Vladimir “Just Call me Commie!” Putin

Like an envious underachiever, Vladimir V. Putin’s party, United Russia, is increasingly examining how it can emulate the Chinese Communist Party, especially its skill in shepherding China through the financial crisis relatively unbowed.

The New York Times, October 17th

You read that right:  Proud KGB spy Vladimir Putin is openly proclaiming his desire to copy the governing strategies of the Chinese Communist Party.  Meanwhile, ex-Commie bigwig Mikhail Gorbachev was scathingly condemning what he called a “mockery” of democracy in Russia’s most recent elections, which were a travesty even by Russia’s barbaric standards as we report below.  Russia has sunk about as low is it can get.

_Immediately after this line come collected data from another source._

(* ===== verification/Rpc.v ===== *)
(** What the RPC interfaces share: errors of the node's RPC, the status codes of the
    gRPC servers (`proto.rs`, `server/mod.rs`, `block_producer/error.rs`) and the
    hex-encoded fields of their messages (`proto.rs`). *)
From Stdlib Require Import ZArith Lia Strings.Byte Strings.String Strings.Ascii.
From stdpp Require Import base list strings.
From S2P Require Import Prelude Bitcoin.
#[local] Open Scope Z_scope.

(** [str::contains] *)
Fixpoint str_contains (pat s : string) : bool :=
  String.prefix pat s || match s with String _ s => str_contains pat s | EmptyString => false end.

(** [jsonrpsee]'s client error: of the node, with its code and message, of the
    transport, or another one. *)
Inductive ClientError := Call (code : Z) (message : string) | Transport | OtherClientError.

(** ** Status codes

    [connectrpc::ErrorCode]; of a [StatusBuilder] only the code is modelled, the
    messages are not.  [StatusBuilder::new] has the code [Unknown]; [with_code] takes
    that of the source. *)
Inductive ErrorCode :=
| Unknown | InvalidArgument | DeadlineExceeded | NotFound | StatusAlreadyExists
| ResourceExhausted | FailedPrecondition | Internal | Unavailable.

#[global] Instance ErrorCode_eq_dec : EqDecision ErrorCode.
Proof. solve_decision. Defined.

(** [trait ToStatus] *)
Class ToStatus (E : Type) := builder : E → ErrorCode.

(** [proto::Error] *)
Inductive ProtoError :=
| InvalidEnumVariant (field_name message_name variant_name : string)
| InvalidFieldValue (field_name message_name value : string)
| InvalidRepeatedValue (field_name message_name value : string)
| MissingField (field_name message_name : string)
| UnknownEnumTag (field_name message_name : string) (tag : Z).

Definition proto_error_builder (e : ProtoError) : ErrorCode := InvalidArgument.
#[global] Instance proto_error_status : ToStatus ProtoError := proto_error_builder.

(** [ConnectError]: its code, and the error of a message's field when it is one. *)
Record ConnectError := mkConnectError { ce_code : ErrorCode; ce_field : option ProtoError }.

Definition to_connect_error `{ToStatus E} (e : E) : ConnectError := mkConnectError (builder e) None.
Definition from_proto_error (e : ProtoError) : ConnectError := mkConnectError (builder e) (Some e).

(** `server/mod.rs` *)
Definition invalid_field_value (message_name field_name value : string) : ConnectError :=
  from_proto_error (InvalidFieldValue field_name message_name value).
Definition missing_field (message_name field_name : string) : ConnectError :=
  from_proto_error (MissingField field_name message_name).
Definition internal_err : ConnectError := mkConnectError Internal None.
Definition invalid_argument : ConnectError := mkConnectError InvalidArgument None.

(** An error of the node. *)
Definition BITCOIN_CORE_RPC_ERROR_H_NOT_FOUND : Z := -18.
Definition bitcoin_core_rpc_builder (e : ClientError) : ErrorCode :=
  match e with
  | Call code message =>
      if (code =? BITCOIN_CORE_RPC_ERROR_H_NOT_FOUND) && str_contains "No wallet is loaded" message
      then FailedPrecondition else Unknown
  | _ => Unknown
  end.
#[global] Instance bitcoin_core_rpc_status : ToStatus ClientError := bitcoin_core_rpc_builder.

(** ** Hex fields

    The [hex] crate, and the encoding of a type by the [bitcoin] crate. *)
Class HexLib := { hex_encode : bytes → string; hex_decode : string → option bytes }.
Class ConsensusType (T : Type) := {
  serialize : T → bytes;
  deserialize : bytes → option T;
  serialize_hex : T → string;
  deserialize_hex : string → option T
}.
Class HexLaws `{HexLib} : Prop := { hex_roundtrip b : hex_decode (hex_encode b) = Some b }.
Class ConsensusTypeLaws `{ConsensusType T} : Prop := {
  deserialize_serialize v : deserialize (serialize v) = Some v;
  deserialize_serialize_hex v : deserialize_hex (serialize_hex v) = Some v
}.

Record ConsensusHex := mkConsensusHex { consensus_hex : option string }.
Record Hex := mkHex { hex : option string }.
Record ReverseHex := mkReverseHex { reverse_hex : option string }.

Section fields.
Context `{HexLib}.

Definition decode_consensus_hex `{ConsensusType T} (self : ConsensusHex) (message_name field_name : string) :
    outcome ProtoError T :=
  s ← ok_or (consensus_hex self) (MissingField "hex" "cusf.common.v1.ConsensusHex");
  ok_or (deserialize_hex s) (InvalidFieldValue field_name message_name s).
Definition encode_consensus_hex `{ConsensusType T} (value : T) : ConsensusHex :=
  mkConsensusHex (Some (serialize_hex value)).

(** [from_hex]: [FromHex] of the type, from the bytes. *)
Definition decode_hex {T} (from_bytes : bytes → option T) (self : Hex) (message_name field_name : string) :
    outcome ProtoError T :=
  s ← ok_or (hex self) (MissingField "hex" "cusf.common.v1.Hex");
  ok_or (hex_decode s ≫= from_bytes) (InvalidFieldValue field_name message_name s).
Definition encode_hex (value : bytes) : Hex := mkHex (Some (hex_encode value)).

Definition decode_reverse_hex `{ConsensusType T} (self : ReverseHex) (message_name field_name : string) :
    outcome ProtoError T :=
  s ← ok_or (reverse_hex self) (MissingField "hex" "cusf.common.v1.ReverseHex");
  b ← ok_or (hex_decode s) (InvalidFieldValue field_name message_name s);
  ok_or (deserialize (rev b)) (InvalidFieldValue field_name message_name s).
Definition encode_reverse_hex `{ConsensusType T} (value : T) : ReverseHex :=
  mkReverseHex (Some (hex_encode (rev (serialize value)))).

(** [decode_status], and the field itself when it must be set. *)
Definition decode_status {A} (o : outcome ProtoError A) : outcome ConnectError A := map_err from_proto_error o.
Definition required {A B} (message_name field_name : string) (field : option A) (decode : A → outcome ProtoError B) :
    outcome ConnectError B :=
  a ← ok_or field (missing_field message_name field_name);
  decode_status (decode a).
End fields.

(** * Lemmas *)

Lemma reverse_hex_roundtrip `{HexLib} `{!HexLaws} `{ConsensusType T} `{!ConsensusTypeLaws} (v : T) m f :
  decode_reverse_hex (encode_reverse_hex v) m f = Ok v.
Proof.
  unfold decode_reverse_hex, encode_reverse_hex. cbn [reverse_hex ok_or mbind outcome_bind].
  rewrite hex_roundtrip. cbn [ok_or mbind outcome_bind]. by rewrite rev_involutive, deserialize_serialize.
Qed.

Lemma consensus_hex_roundtrip `{ConsensusType T} `{!ConsensusTypeLaws} (v : T) m f :
  decode_consensus_hex (encode_consensus_hex v) m f = Ok v.
Proof. unfold decode_consensus_hex, encode_consensus_hex. cbn. by rewrite deserialize_serialize_hex. Qed.

Lemma hex_field_roundtrip `{HexLib} `{!HexLaws} b m f : decode_hex Some (encode_hex b) m f = Ok b.
Proof. unfold decode_hex, encode_hex. cbn. by rewrite hex_roundtrip. Qed.

(** A required field is an error of the caller when it is missing or malformed. *)
Lemma required_Err {A B} m f (field : option A) (decode : A → outcome ProtoError B) e :
  required m f field decode = Err e → ce_code e = InvalidArgument.
Proof.
  unfold required, decode_status. intros Hr. apply bind_Err in Hr as [[_ ->]%ok_or_Err|(a & _ & Hr)]; [done|].
  by apply map_err_Err in Hr as (e' & _ & ->).
Qed.
(* ===== verification/P2mrOutput.v ===== *)
(** Structural validation of P2MR `scriptPubKey`s (`pqc/p2mr_output.rs`). *)
From Stdlib Require Import ZArith Lia Strings.Byte.
From stdpp Require Import base list.
From S2P Require Import Prelude Bitcoin.
#[local] Open Scope Z_scope.

(** [P2mrMerkleRoot = [u8; 32]] *)
Abbreviation P2mrMerkleRoot := bytes.

Inductive P2mrOutputError :=
| NotP2mr
| InvalidLength
| InvalidMerkleRoot.

(** [bytes.len() == 34 && bytes[0] == 0x52 && bytes[1] == 0x20]: the indexing is
    guarded by the length. *)
Definition is_p2mr_script (script : Script) : bool :=
  bool_decide (len script = 34) && bool_decide (script !! 0%nat = Some x52)
  && bool_decide (script !! 1%nat = Some x20).

Definition validate_p2mr_output (script : Script) : outcome P2mrOutputError P2mrMerkleRoot :=
  _ ← reject_if (negb (is_p2mr_script script)) NotP2mr;
  _ ← reject_if (bool_decide (len script ≠ 34) || bool_decide (script !! 0%nat ≠ Some x52)
                 || bool_decide (script !! 1%nat ≠ Some x20)) InvalidLength;
  let merkle_root_bytes := take 32 (drop 2 script) in
  _ ← reject_if (bool_decide (len merkle_root_bytes ≠ 32)) InvalidMerkleRoot;
  Ok merkle_root_bytes.

Section control.
Context `{P2mrLib}.
Definition is_valid_p2mr_control_byte (b : byte) : bool :=
  bool_decide (b = P2MR_CONTROL_BYTE).
End control.

(** * Lemmas *)

Lemma is_p2mr_script_spec s :
  is_p2mr_script s = true ↔ ∃ root, s = x52 :: x20 :: root ∧ len root = 32.
Proof.
  unfold is_p2mr_script. rewrite !andb_true_iff, !bool_decide_eq_true. split.
  - intros [[Hl H0] H1]. destruct s as [|a [|b root]]; simplify_eq/=.
    exists root. split; [done|]. autorewrite with len in Hl. lia.
  - intros (root & -> & Hl). autorewrite with len. repeat split; [lia].
Qed.

(** [validate_p2mr_output] is total on P2MR scripts: only [NotP2mr] can be
    returned, and on success the root is the 32-byte program. *)
Lemma validate_p2mr_output_spec s :
  validate_p2mr_output s =
    if is_p2mr_script s then Ok (drop 2 s) else Err NotP2mr.
Proof.
  unfold validate_p2mr_output. destruct (is_p2mr_script s) eqn:Hs; [|done].
  apply is_p2mr_script_spec in Hs as (root & -> & Hl).
  assert (len (x52 :: x20 :: root) = 34) as -> by (autorewrite with len; lia).
  cbn -[take]. rewrite drop_0, take_ge by (unfold len in Hl; lia).
  by rewrite Hl.
Qed.

Lemma validate_p2mr_output_Ok s root :
  validate_p2mr_output s = Ok root ↔ s = x52 :: x20 :: root ∧ len root = 32.
Proof.
  rewrite validate_p2mr_output_spec. destruct (is_p2mr_script s) eqn:Hs.
  - apply is_p2mr_script_spec in Hs as (root' & -> & Hl). cbn. naive_solver.
  - split; [done|]. intros [-> Hl].
    assert (is_p2mr_script (x52 :: x20 :: root) = true)
      by (apply is_p2mr_script_spec; eauto). congruence.
Qed.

How many people were there, we wonder, those Russopile bastards, telling us when Putin came to power that Russia could “never go back” to the dark days of Communism and totalitarian, one-party dictatorship, that it did not matter that Putin was a proud KGB spy  because he had seen the light of Soviet failure and would not repeat those errors.  They were, of course, lying to us, seeking to buy time for Putin to consolidate the very type of government they denied he was capable of building.

It’s hard to imagine a more emphatic declaration of Putin’s failure than that he wants to study the Chinese, that is unless you want to talk about giant French retailer Carrefour.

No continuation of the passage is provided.